1. Ask students: When do you think you have observed heat? Student answers will vary. Students may refer to cooking food on a stove, or warm air coming from a heater. Student examples should indicate an understanding that heat comes from a source, but is not made of matter. Another way to explain this is that energy is moving from molecules with more kinetic energy to molecules with lower kinetic energy.

2. Ask students: What do we mean when we say heat is transferred? Student answers may vary. When we say heat is transferred, we mean that kinetic energy is moving from a substance with a higher temperature to a substance with a lower temperature.

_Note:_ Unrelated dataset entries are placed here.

(* ===== verification/Index.v ===== *)
(** * Secondary indexes over owned objects

    [forward_] and [transposed_] of the matrix containers index the entries by
    row and by column.  An index of a "one" side maps the row (column) to the
    one entry it has; an index of a "many" side maps it to a map of entries, and
    never keeps an empty inner map. *)

From stdpp Require Import base gmap list.
From S2P Require Import Prelude OwnedMap.

Section UniqueIndex.
Context `{Countable K, Countable A} {T : Type} (π : K → A).
Implicit Type o : owned K T.
Implicit Type idx : gmap A loc.

(** The index points at exactly the owned entries. *)
Definition index_ok idx o : Prop :=
  ∀ a p, idx !! a = Some p ↔ ∃ k, π k = a ∧ slots o !! k = Some p.

Lemma index_empty : index_ok ∅ owned_empty.
Proof.
  intros a p. simpl. split; [by rewrite lookup_empty|]. intros (k & _ & Hk). by rewrite lookup_empty in Hk.
Qed.

Lemma index_unique idx o k1 k2 :
  owned_wf o → index_ok idx o →
  is_Some (slots o !! k1) → is_Some (slots o !! k2) → π k1 = π k2 → k1 = k2.
Proof.
  intros Hw Hi [p1 H1] [p2 H2] Hπ.
  assert (idx !! π k1 = Some p1) as E1 by (apply Hi; eauto).
  assert (idx !! π k1 = Some p2) as E2 by (apply Hi; eauto).
  simplify_eq. eauto using owned_inj.
Qed.

Lemma index_assign idx o k x :
  index_ok idx o →
  (∀ k', is_Some (slots o !! k') → π k' = π k → k' = k) →
  index_ok (<[π k := assigned_loc o]> idx) (assign k x o).
Proof.
  intros Hi Hf a p. simpl. rewrite lookup_insert. case_decide as Ha.
  - split.
    + intros [= <-]. exists k. by rewrite lookup_insert_eq.
    + intros (k' & Hk' & Hp). rewrite lookup_insert in Hp. case_decide; [done|].
      destruct H1. symmetry. apply Hf; [eauto|congruence].
  - rewrite (Hi a p). split; intros (k' & Hk' & Hp); exists k'.
    + split; [done|]. rewrite lookup_insert_ne; [done|]. congruence.
    + split; [done|]. rewrite lookup_insert_ne in Hp; [done|]. congruence.
Qed.

Lemma index_erase idx o k :
  owned_wf o → index_ok idx o → is_Some (slots o !! k) →
  index_ok (delete (π k) idx) (erase k o).
Proof.
  intros Hw Hi Hk a p. simpl. rewrite lookup_delete. case_decide as Ha.
  - split; [done|]. intros (k' & Hk' & Hp). rewrite lookup_delete in Hp. case_decide; [done|].
    destruct H1. eapply index_unique; eauto. congruence.
  - rewrite (Hi a p). split; intros (k' & Hk' & Hp); exists k'.
    + split; [done|]. rewrite lookup_delete_ne; [done|]. congruence.
    + split; [done|]. rewrite lookup_delete in Hp. by case_decide.
Qed.

(** [idx.find(a)], then dereferencing what it points at. *)
Definition index_get idx (a : A) o : outcome fault (option T) :=
  match idx !! a with
  | Some p => x ← deref p o; Ok (Some x)
  | None => Ok None
  end.

(** The lookup never meets a dangling pointer and finds what the owning map has. *)
Lemma index_get_spec idx o a :
  owned_wf o → index_ok idx o →
  (∃ k x, π k = a ∧ elements_of o !! k = Some x ∧ index_get idx a o = Ok (Some x)) ∨
  ((∀ k, π k = a → elements_of o !! k = None) ∧ index_get idx a o = Ok None).
Proof.
  intros Hw Hi. unfold index_get. destruct (idx !! a) as [p|] eqn:Ha.
  - left. apply Hi in Ha as (k & Hk & Hp).
    destruct (element_of_slot _ _ _ Hw Hp) as (x & Hx & ->). by exists k, x.
  - right. split; [|done]. intros k Hk. destruct (elements_of o !! k) as [x|] eqn:Hx; [|done].
    apply elements_lookup in Hx as (p & Hp & _).
    assert (idx !! a = Some p) by (apply Hi; eauto). congruence.
Qed.
End UniqueIndex.

Section NestedIndex.
Context `{Countable K, Countable A, Countable B} {T : Type} (π : K → A) (ρ : K → B).
Implicit Type o : owned K T.
Implicit Type idx : gmap A (gmap B loc).

(** [idx[a][b] = p]: [operator[]] creates the inner map when it is missing. *)
Definition nested_assign (a : A) (b : B) (p : loc) idx : gmap A (gmap B loc) :=
  <[a := <[b := p]> (default ∅ (idx !! a))]> idx.

(** [auto& inner = idx[a]; inner.erase(b); if (inner.empty()) idx.erase(a);] *)
Definition nested_erase (a : A) (b : B) idx : gmap A (gmap B loc) :=
  let inner := delete b (default ∅ (idx !! a)) in
  if decide (inner = ∅) then delete a idx else <[a := inner]> idx.

Definition nested_lookup idx (a : A) (b : B) : option loc := idx !! a ≫= λ inner, inner !! b.

Definition nested_ok idx o : Prop :=
  (∀ a b p, nested_lookup idx a b = Some p ↔ ∃ k, π k = a ∧ ρ k = b ∧ slots o !! k = Some p) ∧
  (∀ a inner, idx !! a = Some inner → inner ≠ ∅).

Hypothesis joint_inj : ∀ k1 k2, π k1 = π k2 → ρ k1 = ρ k2 → k1 = k2.

Lemma nested_empty : nested_ok ∅ owned_empty.
Proof.
  split.
  - intros a b p. unfold nested_lookup. rewrite lookup_empty. simpl. split; [done|].
    intros (k & _ & _ & Hk). by rewrite lookup_empty in Hk.
  - intros a inner. by rewrite lookup_empty.
Qed.

Lemma nested_lookup_assign idx a b p a' b' :
  nested_lookup (nested_assign a b p idx) a' b' =
    if decide (a = a' ∧ b = b') then Some p else nested_lookup idx a' b'.
Proof.
  unfold nested_lookup, nested_assign. rewrite lookup_insert. case_decide as Ha; subst; simpl.
  - rewrite lookup_insert. case_decide as Hb; subst.
    + rewrite decide_True by done. done.
    + rewrite decide_False by naive_solver. destruct (idx !! a'); simpl; [done|]. by rewrite lookup_empty.
  - by rewrite decide_False by naive_solver.
Qed.

Lemma nested_lookup_erase idx a b a' b' :
  nested_lookup (nested_erase a b idx) a' b' =
    if decide (a = a' ∧ b = b') then None else nested_lookup idx a' b'.
Proof.
  unfold nested_lookup, nested_erase. destruct (decide (a = a')) as [<-|Ha].
  - transitivity (delete b (default ∅ (idx !! a)) !! b').
    + case_decide as He.
      * rewrite lookup_delete_eq, He. simpl. by rewrite lookup_empty.
      * by rewrite lookup_insert_eq.
    + rewrite lookup_delete. repeat case_decide; try naive_solver.
      destruct (idx !! a); simpl; [done|]. by rewrite lookup_empty.
  - rewrite (decide_False (P := a = a' ∧ _)) by naive_solver.
    case_decide; [by rewrite lookup_delete_ne|by rewrite lookup_insert_ne].
Qed.

Lemma nested_assign_ok idx o k x :
  nested_ok idx o → nested_ok (nested_assign (π k) (ρ k) (assigned_loc o) idx) (assign k x o).
Proof.
  intros [Hi Hne]. split.
  - intros a b p. rewrite nested_lookup_assign. simpl. case_decide as Hab.
    + destruct Hab as [<- <-]. split.
      * intros [= <-]. exists k. by rewrite lookup_insert_eq.
      * intros (k' & ? & ? & Hp). assert (k' = k) as -> by auto.
        by rewrite lookup_insert_eq in Hp.
    + rewrite (Hi a b p). split; intros (k' & ? & ? & Hp); exists k'; split_and!; try done.
      * rewrite lookup_insert_ne; [done|]. naive_solver.
      * rewrite lookup_insert_ne in Hp; [done|]. naive_solver.
  - intros a inner. unfold nested_assign. rewrite lookup_insert. case_decide; [|apply Hne].
    intros [= <-]. apply insert_non_empty.
Qed.

Lemma nested_erase_ok idx o k :
  nested_ok idx o → nested_ok (nested_erase (π k) (ρ k) idx) (erase k o).
Proof.
  intros [Hi Hne]. split.
  - intros a b p. rewrite nested_lookup_erase. simpl. case_decide as Hab.
    + destruct Hab as [<- <-]. split; [done|].
      intros (k' & ? & ? & Hp). assert (k' = k) as -> by auto. by rewrite lookup_delete_eq in Hp.
    + rewrite (Hi a b p). split; intros (k' & ? & ? & Hp); exists k'; split_and!; try done.
      * rewrite lookup_delete_ne; [done|]. naive_solver.
      * rewrite lookup_delete in Hp. by case_decide.
  - intros a inner. unfold nested_erase. case_decide.
    + rewrite lookup_delete. case_decide; [done|apply Hne].
    + rewrite lookup_insert. case_decide; [by intros [= <-]|apply Hne].
Qed.
End NestedIndex.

3. Ask students: What are we doing when we heat food in an oven? What is the result? When food is heated in an oven, energy is being transferred from the source of heat (either an electric element or gas flame) to the food. This causes the temperature of the food to increase.

4. Ask students: When we say “turn on the heat”, do you think we are referring to the scientific meaning of heat? Why? Student answers may vary. This phrase is an example of heat being used in the everyday sense rather than the scientific sense. When we say “turn on the heat”, we really are saying to turn on a heat source, such as a furnace or heater. The furnace or heater then transfers energy to the air in the room, causing the room to become warmer. Heat is not a form of matter, so it cannot be turned on with a switch like an electrical appliance.

5. Ask students: Can you feel the heat from the furnace? Why? Heat can be felt because energy is transferred from the warm air to the skin, increasing the temperature of the skin.

6. Ask students: How is temperature related to kinetic energy? Temperature is the measure of the kinetic energy of molecules.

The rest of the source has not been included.